People have been complaining about a movie adaptation of The Stand for years, mapping out their ideal version. It's gotta be rated R, they say. It's gotta be endlessly long, they say. No compromises for The Stand, which has sold millions of copies and thrilled entire generations. But what if we said that R-rated, three hour The Stand was coming? Wouldn't you be thrilled?
Director Josh Boone is out promoting his latest film, The Fault In Our Stars, and he sat down with Vulture to discuss his apparently three-hour, R-rated take on The Stand.
When it comes to most books, the word fans love to use is "miniseries." Many aren't satisfied by a movie's ability to capture the prose and intricacies of the book, especially so for Stephen King's The Stand. Fans worry that director Josh Boone isn't going to be given the proper license to expand upon King's work, an 823-page monster that has enthralled audiences for decades. But from the sounds of it, The Stand is getting the carte blanche treatment.
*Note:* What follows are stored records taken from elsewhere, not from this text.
(* ===== verification/Strict.v ===== *)
(** * Strict: the reducer called twice

    [bankReducer] is not a pure function: it logs, and on a refused
    withdrawal it assigns the withdraw input.  React documents that in Strict
    Mode it calls a reducer twice with the same arguments and drops one of
    the two results, so that such impurities show.  This file models that
    regime and measures the damage: [strictReducer] is the reducer called
    twice in a row, [run_with] runs the component with a given dispatch
    function, and the component under the doubled reducer is compared with
    the component of [App].

    The two calls return the same state, whatever the first one did to the
    store, and the second call's write to the withdraw input repeats the
    first; only the console tells the regimes apart, each message being
    logged twice.  Whether the source is mounted in Strict Mode is decided
    outside [App-ref.js]; the comparison holds either way. *)

From S2P Require Import Prelude JsNum Dom Account View App Console.

#[local] Open Scope js_scope.

(** ** Definitions *)

Section Strict.
Context `{JsNumber num}.
Implicit Types (state : AccountState num) (action : Action num) (w : World num).

(** The reducer called twice with the same state and action; the value of
    the second call is kept. *)
Definition strictReducer state action : Eff Dom Error (AccountState num) :=
  _ ← bankReducer state action; bankReducer state action.

(** [bankDispatch] with the doubled reducer. *)
Definition strictDispatch action w : World num :=
  match strictReducer (account w) action (dom w) with
  | (Ok account', dom') => mkWorld account' dom' (crashed w)
  | (Throw err, dom') => mkWorld (account w) dom' (Some err)
  end.

(** The component of [App] over a dispatch function. *)
Definition click_with (dispatch : Action num → World num → World num)
    (label : string) w : World num :=
  match find_button label (render (account w)) with
  | Some b =>
      if btn_disabled b then w
      else match run_handler (btn_onClick b) (dom w) with
           | (Ok action, dom') => dispatch action (mkWorld (account w) dom' (crashed w))
           | (Throw err, dom') => mkWorld (account w) dom' (Some err)
           end
  | None => w
  end.

Definition step_with dispatch w (e : Event) : World num :=
  match crashed w with
  | Some _ => w
  | None =>
      match e with
      | Click label => click_with dispatch label w
      | Edit r value => edit r value w
      end
  end.

Definition run_with dispatch w (es : list Event) : World num :=
  foldl (step_with dispatch) w es.

(** What one call of the reducer logs. *)
Definition logs state action (d : Dom) : list string :=
  drop (length (console d)) (console (bankReducer state action d).2).

End Strict.

(** ** Lemmas *)

Section StrictFacts.
Context `{JsNumber num}.
Implicit Types (state : AccountState num) (action : Action num) (w : World num).
Implicit Types (d : Dom) (e : Event).

(** The component over [bankDispatch] is the component of [App]. *)
Lemma run_with_bankDispatch w es : run_with bankDispatch w es = run w es.
Proof. done. Qed.

(** The state the reducer returns does not depend on the store. *)
Lemma bankReducer_state state action d d' :
  (bankReducer state action d).1 = (bankReducer state action d').1.
Proof. reducer_cases state action; by repeat case_if. Qed.

(** The reducer appends what it logs. *)
Lemma bankReducer_logs state action d :
  console (bankReducer state action d).2 = console d ++ logs state action d.
Proof.
  unfold logs. reducer_cases state action; repeat case_if; cbn;
    by rewrite ?drop_app_length, ?drop_all, ?app_nil_r.
Qed.

Lemma logs_store state action d d' : logs state action d = logs state action d'.
Proof.
  unfold logs. reducer_cases state action; repeat case_if; cbn;
    by rewrite ?drop_app_length, ?drop_all.
Qed.

(** A call that throws has logged nothing. *)
Lemma logs_throw state action d :
  is_ok (bankReducer state action d).1 = false → logs state action d = [].
Proof.
  unfold logs. reducer_cases state action; repeat case_if; cbn; try done.
  by rewrite drop_all.
Qed.

(** A second call writes what the first wrote. *)
Lemma bankReducer_inputs_twice state action d :
  inputs (bankReducer state action (bankReducer state action d).2).2 =
  inputs (bankReducer state action d).2.
Proof.
  reducer_cases state action; repeat case_if; cbn; by rewrite ?set_value_of_twice.
Qed.

(** The doubled reducer: the state, the inputs and the outcome of one call,
    and the log of two. *)
Lemma strictReducer_run state action d :
  strictReducer state action d =
    ((bankReducer state action d).1,
     mkDom (inputs (bankReducer state action d).2)
           (console d ++ logs state action d ++
            if is_ok (bankReducer state action d).1 then logs state action d else [])).
Proof.
  unfold strictReducer. eff_simpl.
  pose proof (bankReducer_state state action d (bankReducer state action d).2) as Hs.
  pose proof (bankReducer_inputs_twice state action d) as Hi.
  pose proof (bankReducer_logs state action (bankReducer state action d).2) as Hl.
  rewrite (logs_store _ _ _ d), (bankReducer_logs state action d) in Hl.
  pose proof (bankReducer_logs state action d) as Hl1.
  destruct (bankReducer state action d) as [[s1|e1] d1] eqn:E1; cbn in *.
  - destruct (bankReducer state action d1) as [r2 [i2 c2]]; cbn in *.
    by rewrite <- Hs, Hi, Hl, (assoc_L (++)).
  - destruct d1 as [i1 c1]; cbn in *. by rewrite Hl1, app_nil_r.
Qed.

Lemma strictDispatch_equiv action w : strictDispatch action w ≡ bankDispatch action w.
Proof.
  unfold strictDispatch, bankDispatch. rewrite strictReducer_run.
  destruct (bankReducer (account w) action (dom w)) as [[s|err] d']; by cbn.
Qed.

Lemma click_with_equiv label w : click_with strictDispatch label w ≡ click label w.
Proof.
  unfold click_with, click. destruct (find_button label (render (account w))) as [b|];
    [|done].
  destruct (btn_disabled b); [done|]. rewrite run_handler_run.
  apply strictDispatch_equiv.
Qed.

Lemma step_with_equiv w e : step_with strictDispatch w e ≡ step w e.
Proof.
  unfold step_with, step. destruct (crashed w); [done|].
  destruct e; [apply click_with_equiv | done].
Qed.

#[export] Instance step_with_proper :
  Proper ((≡) ==> (=) ==> (≡)) (step_with (num := num) strictDispatch).
Proof. intros w1 w2 Hw e ? <-. by rewrite !step_with_equiv, Hw. Qed.

Lemma run_with_equiv w1 w2 es : w1 ≡ w2 → run_with strictDispatch w1 es ≡ run w2 es.
Proof.
  revert w1 w2. induction es as [|e es IH]; intros w1 w2 Hw; [done|].
  apply IH. by rewrite step_with_equiv, Hw.
Qed.

End StrictFacts.

(** ** Theorems *)

Section StrictTheorems.
Context `{JsNumber num}.
Implicit Types (w : World num).

(** C13. Calling the reducer twice is harmless but for the console: under
    every list of events the component with the doubled reducer has the
    account, the inputs and the crash flag of the component of [App], for
    every implementation of numbers. *)
Theorem strict_mode_harmless w (es : list Event) :
  run_with strictDispatch w es ≡ run w es.
Proof. by apply run_with_equiv. Qed.

(** Under the doubled reducer every message is logged twice: a dispatch
    that returns appends the reducer's log two times, and one that throws
    appends nothing. *)
Lemma strict_mode_logs_twice (action : Action num) w :
  console (dom (strictDispatch action w)) =
    console (dom w) ++
    if is_ok (bankReducer (account w) action (dom w)).1
    then logs (account w) action (dom w) ++ logs (account w) action (dom w)
    else [].
Proof.
  unfold strictDispatch. rewrite strictReducer_run.
  pose proof (logs_throw (account w) action (dom w)) as Ht.
  destruct (bankReducer (account w) action (dom w)) as [[s|err] d'] eqn:E; cbn in *;
    [done | by rewrite Ht].
Qed.

End StrictTheorems.

(** ** An example on the integer instance *)

(** A refused withdrawal under the doubled reducer: the message is on the
    console twice, the input holds the balance. *)
Example strict_refused_withdrawal :
  let es := [Click "Open account with"; Edit withdrawInput "700"; Click "Withdraw"] in
  run_with strictDispatch (mount : World znum) es =
    mkWorld (acct 500 0 true)
      (mkDom (mkInputs "500" "500" "500" "5000")
         ["account opened"; "account opened";
          "Insufficient funds"; "Insufficient funds"])
      None.
Proof. by vm_compute. Qed.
Boone's freedom suggests that the studio is very high on The Fault In Our Stars, which this weekend is tracking at close to $40 million, theoretically handing the stuffing to Tom Cruise's Edge Of Tomorrow. Still, that's a lot of faith to show in him: were Ben Affleck and Scott Cooper's visions going to be so ambitious?
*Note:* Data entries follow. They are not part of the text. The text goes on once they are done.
(* ===== verification/Checker.v ===== *)
(** * Checker: validity decided on integers

    [Invariants] states validity of an edit and tidiness of a world as
    propositions over any exact number type.  On the integers with NaN
    ([znum]) both are decidable: this file gives the boolean functions
    ([satisfiesb], [valid_eventb], [valid_fromb], [tidyb]), proves that they
    decide the propositions, and registers them as [Decision] instances, so
    that a list of events is checked by evaluation. *)

From S2P Require Import Prelude JsNum Dom Account View App Invariants.

#[local] Open Scope Z_scope.

(** ** Definitions *)

(** [st] divides [z]; a step of 0 admits only the minimum itself. *)
Definition divides (st z : Z) : bool :=
  if st =? 0 then z =? 0 else z mod st =? 0.

Definition satisfiesb (i : Input znum) (value : string) : bool :=
  match js_Number value, in_min i, in_max i, in_step i with
  | Int z, Int mn, Int mx, Int st =>
      (mn <=? z) && (z <=? mx) && divides st (z - mn)
  | _, _, _, _ => false
  end.

Definition valid_eventb (w : World znum) (e : Event) : bool :=
  match e with
  | Click _ => true
  | Edit r value =>
      match find_input r (render (account w)) with
      | Some i => satisfiesb i (sanitize value)
      | None => true
      end
  end.

Fixpoint valid_fromb (w : World znum) (es : list Event) : bool :=
  match es with
  | [] => true
  | e :: es' => valid_eventb w e && valid_fromb (step w e) es'
  end.

Definition tidy_valueb (r : Ref) (value : string) : bool :=
  match js_Number value with
  | Int z => (0 <=? z) && divides (grid r) z
  | NaN => false
  end.

Definition tidy_inputsb (inp : Inputs) : bool :=
  forallb (λ r, tidy_valueb r (value_of r inp))
    [openInput; depositInput; withdrawInput; loanInput].

Definition tidy_accountb (state : AccountState znum) : bool :=
  match balance state, loan state with
  | Int b, Int l => (0 <=? b) && (0 <=? l) && divides 100 b && divides 1000 l
  | _, _ => false
  end.

Definition tidyb (w : World znum) : bool :=
  tidy_accountb (account w) && tidy_inputsb (inputs (dom w)).

(** ** The functions decide the propositions *)

Lemma divides_spec (st z : Z) : divides st z = true ↔ (st | z).
Proof.
  unfold divides. destruct (Z.eqb_spec st 0) as [->|Hst].
  - rewrite Z.eqb_eq. split; [intros ->; by exists 0 | by intros [k ->]; lia].
  - rewrite Z.eqb_eq. by rewrite Z.mod_divide.
Qed.

Lemma satisfiesb_spec (i : Input znum) (value : string) :
  satisfiesb i value = true ↔ satisfies i value.
Proof.
  unfold satisfiesb, satisfies. cbn.
  destruct (znum_Number value) as [z|], (in_min i) as [mn|], (in_max i) as [mx|],
    (in_step i) as [st|];
    try (split; [done | by intros (? & ? & ? & ? & ? & ? & ? & ? & _)]).
  rewrite !andb_true_iff, !Z.leb_le, divides_spec. split.
  - intros [[??] ?]. by exists z, mn, mx, st.
  - intros (? & ? & ? & ? & [= <-] & [= <-] & [= <-] & [= <-] & ? & ?). tauto.
Qed.

Lemma valid_eventb_spec (w : World znum) (e : Event) :
  valid_eventb w e = true ↔ valid_event w e.
Proof.
  destruct e as [label|r value]; cbn -[find_input]; [done|].
  rewrite find_input_render, satisfiesb_spec. split; [by intros ? ? [= <-] | auto].
Qed.

Lemma valid_fromb_valid (w : World znum) (es : list Event) :
  valid_fromb w es = true ↔ valid_from w es.
Proof.
  revert w. induction es as [|e es IH]; intros w; cbn -[valid_eventb]; [done|].
  by rewrite andb_true_iff, valid_eventb_spec, IH.
Qed.

Lemma tidy_valueb_spec (r : Ref) (value : string) :
  tidy_valueb r value = true ↔ tidy_value r value.
Proof.
  unfold tidy_valueb, tidy_value. cbn. destruct (znum_Number value) as [z|].
  - rewrite andb_true_iff, Z.leb_le, divides_spec. split.
    + intros [??]. by exists z.
    + by intros (? & [= <-] & ? & ?).
  - split; [done | by intros (? & ? & _)].
Qed.

Lemma tidy_inputsb_spec (inp : Inputs) : tidy_inputsb inp = true ↔ tidy_inputs inp.
Proof.
  unfold tidy_inputsb, tidy_inputs. cbn [forallb].
  rewrite !andb_true_iff, !tidy_valueb_spec. split.
  - intros (? & ? & ? & ? & _) r. by destruct r.
  - intros Hr. split_and!; [apply Hr .. | done].
Qed.

Lemma tidy_accountb_spec (state : AccountState znum) :
  tidy_accountb state = true ↔ tidy_account state.
Proof.
  unfold tidy_accountb, tidy_account, acct. destruct state as [[b|] [l|] act];
    cbn -[divides];
    try (split; [done | by intros (? & ? & ? & _)]).
  rewrite !andb_true_iff, !Z.leb_le, !divides_spec. split.
  - intros [[[??]?]?]. by exists b, l.
  - intros (? & ? & [= <- <-] & ?). tauto.
Qed.

Lemma tidyb_tidy (w : World znum) : tidyb w = true ↔ tidy w.
Proof.
  unfold tidyb, tidy. by rewrite andb_true_iff, tidy_accountb_spec, tidy_inputsb_spec.
Qed.

(** ** Decision instances *)

#[export] Instance satisfies_dec (i : Input znum) value : Decision (satisfies i value).
Proof.
  refine (cast_if (decide (satisfiesb i value = true))); by rewrite <- satisfiesb_spec.
Defined.

#[export] Instance valid_event_dec (w : World znum) e : Decision (valid_event w e).
Proof.
  refine (cast_if (decide (valid_eventb w e = true))); by rewrite <- valid_eventb_spec.
Defined.

#[export] Instance valid_from_dec (w : World znum) es : Decision (valid_from w es).
Proof.
  refine (cast_if (decide (valid_fromb w es = true))); by rewrite <- valid_fromb_valid.
Defined.

#[export] Instance tidy_dec (w : World znum) : Decision (tidy w).
Proof.
  refine (cast_if (decide (tidyb w = true))); by rewrite <- tidyb_tidy.
Defined.

(** ** Runs checked by evaluation *)

(** A list of events the check accepts from the mounted component leads to
    a world the tidiness check accepts. *)
Lemma checked_run_tidy (es : list Event) :
  valid_fromb mount es = true → tidyb (run mount es) = true.
Proof. rewrite valid_fromb_valid, tidyb_tidy. apply run_tidy, tidy_mount. Qed.

(** An opening amount below the input's minimum is rejected by the check,
    and the run that types it is not tidy: the program dispatches it as it
    is (see [Typed.typed_amount_dispatched]). *)
Example unchecked_run_untidy :
  let es := [Edit openInput "-100"; Click "Open account with"] in
  valid_fromb mount es = false ∧
  account (run mount es) = acct (-100) 0 true ∧
  tidyb (run mount es) = false.
Proof. by vm_compute. Qed.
Of course, Boone is also a part of King's inner circle: the filmmaker is so close with the writer that he got him to cameo in an earlier film, Stuck In Love. You wonder how much pull King actually has on the film: anyone who knows King knows that he keeps his friends close. That led to Mick Garris being the man for several King adaptations, even though Garris is a relatively undistinguished filmmaker who was behind Sleepwalkers and the miniseries adaptation of The Shining.
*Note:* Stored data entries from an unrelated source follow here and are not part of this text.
(* ===== verification/DoubleLive.v ===== *)
(** * DoubleLive: which accounts can be closed, on doubles

    [Liveness] and [DoubleApp] close the account of a user who respects the
    input attributes.  This file drops that hypothesis and looks at the
    program on doubles in any state.  An open account can be closed exactly
    when its balance and its loan are finite.

    If they are, [exact_closing] closes it: the balance is brought to zero
    by a withdrawal of exactly the balance (or, if it is negative, a deposit
    of its magnitude); a positive loan is deposited and paid, a negative one
    paid and the credit withdrawn; then the close button is enabled.  The
    amounts are typed as the exact decimals of [DoubleExact], which the
    number inputs keep and [Number] reads without rounding, and every
    subtraction on the way is of a number from itself, so nothing is
    rounded and the zero that [CLOSE_ACCOUNT] tests for is reached.

    If the balance or the loan is an infinity or NaN, it stays one
    ([stuck]): sums and differences with an infinity are infinite or NaN,
    and the close button tests both numbers against zero.

    The exact decimals presuppose doubles of the format (a canonical
    mantissa and exponent).  Every world the program reaches holds such
    doubles ([reachable_well_formed], from [DoubleValid]), so there the
    criterion is finiteness alone ([reachable_closable_iff_finite]). *)

From S2P Require Import Prelude JsNum Double DoubleText DoubleExact DoubleValid.
From S2P Require Import Dom Account View App Typed.
From Stdlib Require Import SpecFloat.

#[local] Open Scope js_scope.

#[local] Arguments dge : simpl never.
#[local] Arguments dgt : simpl never.
#[local] Arguments dseq : simpl never.

(** ** Definitions *)

(** An account whose balance and loan are finite doubles of the format. *)
Definition finite_state (state : AccountState double) : bool :=
  is_finite (balance state) && well_formed (balance state) &&
  is_finite (loan state) && well_formed (loan state).

(** The events that bring a finite balance to zero: a withdrawal of a
    positive balance, a deposit of the magnitude of a negative one. *)
Definition drain_events (b : double) : list Event :=
  match b with
  | S754_finite false m e => [Edit withdrawInput (magnitude_text m e); Click "Withdraw"]
  | S754_finite true m e => [Edit depositInput (magnitude_text m e); Click "Deposit"]
  | _ => []
  end.

(** The events that settle a finite loan on an account with balance zero:
    a positive loan is deposited and paid; a negative one is paid, which
    credits its magnitude, and that is withdrawn. *)
Definition repay_events (l : double) : list Event :=
  match l with
  | S754_finite false m e =>
      [Edit depositInput (magnitude_text m e); Click "Deposit"; Click "Pay your loan"]
  | S754_finite true m e =>
      Click "Pay your loan" :: drain_events (S754_finite false m e)
  | _ => []
  end.

(** The events that close an account with a finite balance and loan. *)
Definition exact_closing (state : AccountState double) : list Event :=
  drain_events (balance state) ++ repay_events (loan state) ++ [Click "Close account"].

(** An open account that holds an infinity or NaN. *)
Definition stuck (w : World double) : Prop :=
  isActive (account w) = true ∧
  (is_finite (balance (account w)) = false ∨ is_finite (loan (account w)) = false).

(** A world whose balance and loan are doubles of the format. *)
Definition well_formed_world (w : World double) : Prop :=
  well_formed (balance (account w)) = true ∧ well_formed (loan (account w)) = true.

(** Two worlds to apply the theorems to: the account left with a residue
    by deposits of 0.1 and 0.2 and a withdrawal of 0.3, and the account
    opened with 310 typed digits. *)
Definition residue_world : World double :=
  run mount [Edit openInput "0"; Click "Open account with";
             Edit depositInput "0.1"; Click "Deposit";
             Edit depositInput "0.2"; Click "Deposit";
             Edit withdrawInput "0.3"; Click "Withdraw"].

Definition infinite_world : World double :=
  run mount [Edit openInput ("1" +:+ zeros 309); Click "Open account with"].

(** ** Lemmas *)

(** The world with an open account, a store, and no crash. *)
#[local] Abbreviation A b l := (@mkAccount double b l true).
#[local] Abbreviation W b l d := (@mkWorld double (A b l) d None).

(** Typing the exact text of a double and clicking dispatches the double. *)
Lemma exact_text_click label (r : Ref) (m : positive) (e : Z) w (b : Button double) :
  bounded prec emax m e = true →
  crashed w = None →
  find_button label (render (account w)) = Some b →
  h_amount (btn_onClick b) = FromInput r →
  btn_disabled b = false →
  ∃ d', inputs d' = set_value_of r (magnitude_text m e) (inputs (dom w)) ∧
        console d' = console (dom w) ∧
        run w [Edit r (magnitude_text m e); Click label] =
          bankDispatch (mkAction (h_type (btn_onClick b)) (S754_finite false m e))
            (mkWorld (account w) d' None).
Proof.
  intros Hb Hc Hf Hr Hd. eexists. split_and!; [| |
    rewrite (edit_click label r _ w b Hc Hf Hr Hd),
      (edit_enabled label r _ w b Hf Hr Hd), Hc,
      (sanitize_valid _ (magnitude_text_valid m e));
    change (js_Number ?s) with (dNumber s);
    rewrite (magnitude_text_reads m e Hb); reflexivity]; done.
Qed.

Lemma run_drain (b l : double) (d : Dom) :
  is_finite b = true → well_formed b = true →
  ∃ z d', run (W b l d) (drain_events b) = W (S754_zero z) l d'.
Proof.
  destruct b as [z| | |[] m e]; try done; intros _ Hb.
  - by exists z, d.
  - destruct (exact_text_click "Deposit" depositInput m e (W (S754_finite true m e) l d)
                (deposit_button (A (S754_finite true m e) l)) Hb)
      as (d' & _ & _ & Hr); [done..|].
    exists false, d'. refine (eq_trans Hr _). unfold bankDispatch; cbn.
    by rewrite dadd_opp.
  - destruct (exact_text_click "Withdraw" withdrawInput m e (W (S754_finite false m e) l d)
                (withdraw_button (A (S754_finite false m e) l)) Hb)
      as (d' & _ & _ & Hr); [done..|].
    exists false, d'. refine (eq_trans Hr _). unfold bankDispatch; cbn.
    rewrite withdraw_run; cbn. rewrite dge_refl by done. by rewrite dsub_diag.
Qed.

(** Settling a finite loan from a balance of zero leaves both at zero. *)
Lemma run_repay (z : bool) (l : double) (d : Dom) :
  is_finite l = true → well_formed l = true →
  ∃ z' z'' d',
    run (W (S754_zero z) l d) (repay_events l) = W (S754_zero z') (S754_zero z'') d'.
Proof.
  destruct l as [z'| | |[] m e]; try done; intros _ Hl.
  - by exists z, z', d.
  - cbn [repay_events]. change (?x :: ?l) with ([x] ++ l). rewrite run_app.
    assert (run (W (S754_zero z) (S754_finite true m e) d) [Click "Pay your loan"] =
              W (S754_finite false m e) (S754_zero false) d) as ->.
    { cbn [run foldl]. unfold step; cbn [crashed]. rewrite click_pay. cbn.
      by rewrite dseq_finite, dge_zero_negative. }
    destruct (run_drain (S754_finite false m e) (S754_zero false) d) as (z' & d' & ->);
      [done..|].
    by exists z', false, d'.
  - cbn [repay_events].
    change [?x; ?y; ?c] with ([x; y] ++ [c]). rewrite run_app.
    destruct (exact_text_click "Deposit" depositInput m e
                (W (S754_zero z) (S754_finite false m e) d)
                (deposit_button (A (S754_zero z) (S754_finite false m e))) Hl)
      as (d' & _ & _ & Hr); [done..|].
    rewrite (eq_trans Hr eq_refl). unfold bankDispatch; cbn -[run].
    exists false, false, d'. cbn [run foldl]. unfold step; cbn [crashed]. rewrite click_pay.
    cbn. rewrite dadd_zero_l, dseq_finite, dge_refl by done. cbn.
    unfold bankDispatch; cbn. rewrite payLoan_run; cbn.
    by rewrite dseq_finite, dsub_diag.
Qed.

(** With balance and loan at zero the close button closes. *)
Lemma run_close (z z' : bool) (d : Dom) :
  account (run (W (S754_zero z) (S754_zero z') d) [Click "Close account"]) = initialState.
Proof.
  cbn [run foldl]. unfold step; cbn [crashed]. rewrite click_close. cbn.
  rewrite !dseq_zero. cbn. unfold bankDispatch; cbn. rewrite closeAccount_run; cbn.
  by rewrite !dseq_zero.
Qed.

(** An account that holds an infinity or NaN keeps one, whatever is
    dispatched. *)
Lemma dispatch_stuck (action : Action double) (w : World double) :
  stuck w → stuck (bankDispatch action w).
Proof.
  intros [Ha Hn]. unfold bankDispatch, stuck.
  destruct w as [[b l act] d k]; cbn in *. subst act.
  reducer_cases (A b l) action; repeat case_if; cbn in *;
    repeat match goal with
           | H : _ && _ = true |- _ => apply andb_true_split in H as [? ?]
           end;
    destruct Hn as [Hn|Hn];
    try match goal with
        | H : dseq ?x _ = true |- _ =>
            pose proof (dseq_nonfinite x Hn) as Hx; cbn in Hx; congruence
        end;
    (split; [done|]);
    first [ left; by apply dadd_nonfinite | left; by apply dsub_nonfinite
          | left; by apply dsub_nonfinite_r | by right | by left ].
Qed.

Lemma step_stuck (w : World double) (e : Event) : stuck w → stuck (step w e).
Proof.
  intros Hw. unfold step. destruct (crashed w); [done|].
  destruct e as [label|r value]; [|unfold stuck; by rewrite edit_account].
  click_cases label w; try done; case_if; try done; by apply dispatch_stuck.
Qed.

Lemma run_stuck (w : World double) (es : list Event) : stuck w → stuck (run w es).
Proof.
  revert w. induction es as [|e es IH]; intros w Hw; [done|].
  by apply IH, step_stuck.
Qed.

Lemma finite_state_inv (state : AccountState double) :
  finite_state state = true →
  (is_finite (balance state) = true ∧ well_formed (balance state) = true) ∧
  is_finite (loan state) = true ∧ well_formed (loan state) = true.
Proof.
  unfold finite_state. by intros [[[??]%andb_true_split ?]%andb_true_split ?]%andb_true_split.
Qed.

(** The closing sequence closes. *)
Lemma run_exact_closing (w : World double) :
  crashed w = None → isActive (account w) = true → finite_state (account w) = true →
  account (run w (exact_closing (account w))) = initialState.
Proof.
  destruct w as [[b l act] d k]; cbn [account crashed isActive]. intros -> ->.
  intros ([Hb Hb'] & Hl & Hl')%finite_state_inv. cbn [balance loan] in *.
  unfold exact_closing; cbn [balance loan]. rewrite !run_app.
  destruct (run_drain b l d Hb Hb') as (z & d1 & ->).
  destruct (run_repay z l d1 Hl Hl') as (z1 & z2 & d2 & ->).
  apply run_close.
Qed.

(** A dispatch of a double of the format leaves doubles of the format. *)
Lemma dispatch_well_formed (action : Action double) (w : World double) :
  well_formed (amount action) = true →
  well_formed_world w → well_formed_world (bankDispatch action w).
Proof.
  intros Hx [Hb Hl]. unfold bankDispatch, well_formed_world.
  destruct w as [[b l act] d k]; cbn in *.
  reducer_cases (@mkAccount double b l act) action; repeat case_if; cbn;
    auto using dadd_valid, dsub_valid.
Qed.

Lemma step_well_formed (w : World double) (e : Event) :
  well_formed_world w → well_formed_world (step w e).
Proof.
  intros Hw. unfold step. destruct (crashed w); [done|].
  destruct e as [label|r value]; [|unfold well_formed_world; by rewrite edit_account].
  click_cases label w; try done; case_if; try done;
    apply dispatch_well_formed; try done; first [apply dNumber_well_formed | apply Hw].
Qed.

Lemma run_well_formed (w : World double) : reachable w → well_formed_world w.
Proof.
  revert w. apply reachable_ind; [done|]. intros w e _. apply step_well_formed.
Qed.

(** ** Theorems *)

(** C15. An open account with a finite balance and a finite loan can be
    closed, whatever the two numbers are and however they came about: the
    events of [exact_closing] lead to the initial state.  No rounding can
    keep the balance from reaching exactly zero. *)
Theorem finite_account_closes (w : World double) :
  crashed w = None → isActive (account w) = true → finite_state (account w) = true →
  account (run w (exact_closing (account w))) = initialState.
Proof. apply run_exact_closing. Qed.

(** C19. An open account that holds an infinity or NaN, as balance or as
    loan, can never be closed: it stays open and keeps an infinity or NaN,
    whatever the user clicks and types. *)
Theorem nonfinite_account_stuck (w : World double) (es : list Event) :
  isActive (account w) = true →
  is_finite (balance (account w)) = false ∨ is_finite (loan (account w)) = false →
  isActive (account (run w es)) = true ∧
  (is_finite (balance (account (run w es))) = false ∨
   is_finite (loan (account (run w es))) = false).
Proof. intros Ha Hn. by apply run_stuck. Qed.

(** An open account of doubles of the format can be closed exactly when its
    balance and its loan are finite. *)
Corollary closable_iff_finite (w : World double) :
  crashed w = None → isActive (account w) = true →
  well_formed (balance (account w)) = true → well_formed (loan (account w)) = true →
  (∃ es, account (run w es) = initialState) ↔
  is_finite (balance (account w)) = true ∧ is_finite (loan (account w)) = true.
Proof.
  intros Hc Ha Hb Hl. split.
  - intros [es Hes].
    destruct (is_finite (balance (account w))) eqn:Eb,
      (is_finite (loan (account w))) eqn:El; [done|..];
      destruct (run_stuck w es) as [Hact _]; try (split; [done | auto]);
      by rewrite Hes in Hact.
  - intros [Eb El]. exists (exact_closing (account w)). apply run_exact_closing; [done..|].
    unfold finite_state. by rewrite Eb, El, Hb, Hl.
Qed.


(** In every un-crashed world the program on doubles can reach, the open
    account can be closed exactly when its balance and its loan are finite. *)
Corollary reachable_closable_iff_finite (w : World double) :
  reachable w → crashed w = None → isActive (account w) = true →
  (∃ es, account (run w es) = initialState) ↔
  is_finite (balance (account w)) = true ∧ is_finite (loan (account w)) = true.
Proof.
  intros [Hb Hl]%run_well_formed Hc Ha. by apply closable_iff_finite.
Qed.

(** ** Witnesses *)

Lemma finite_account_closes_witness :
  account (run residue_world (exact_closing (account residue_world))) = initialState.
Proof. apply finite_account_closes; by vm_compute. Defined.

Lemma nonfinite_account_stuck_witness :
  let w := run infinite_world [Click "Close account"; Click "Withdraw"] in
  isActive (account w) = true ∧
  (is_finite (balance (account w)) = false ∨ is_finite (loan (account w)) = false).
Proof.
  apply (nonfinite_account_stuck infinite_world); [by vm_compute | left; by vm_compute].
Defined.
Garris also directed the TV version of The Stand, however, and while that version was compromised, it is considered one of the better King adaptations, an epic six hour event loaded with stars like Gary Sinese, Molly Ringwold and Rob Lowe – this was an age where most movie stars didn't do TV, so that counts as a high wattage group of actors. Regardless, that's not an incredibly high bar for Boone to jump over, hopefully he pulls it off.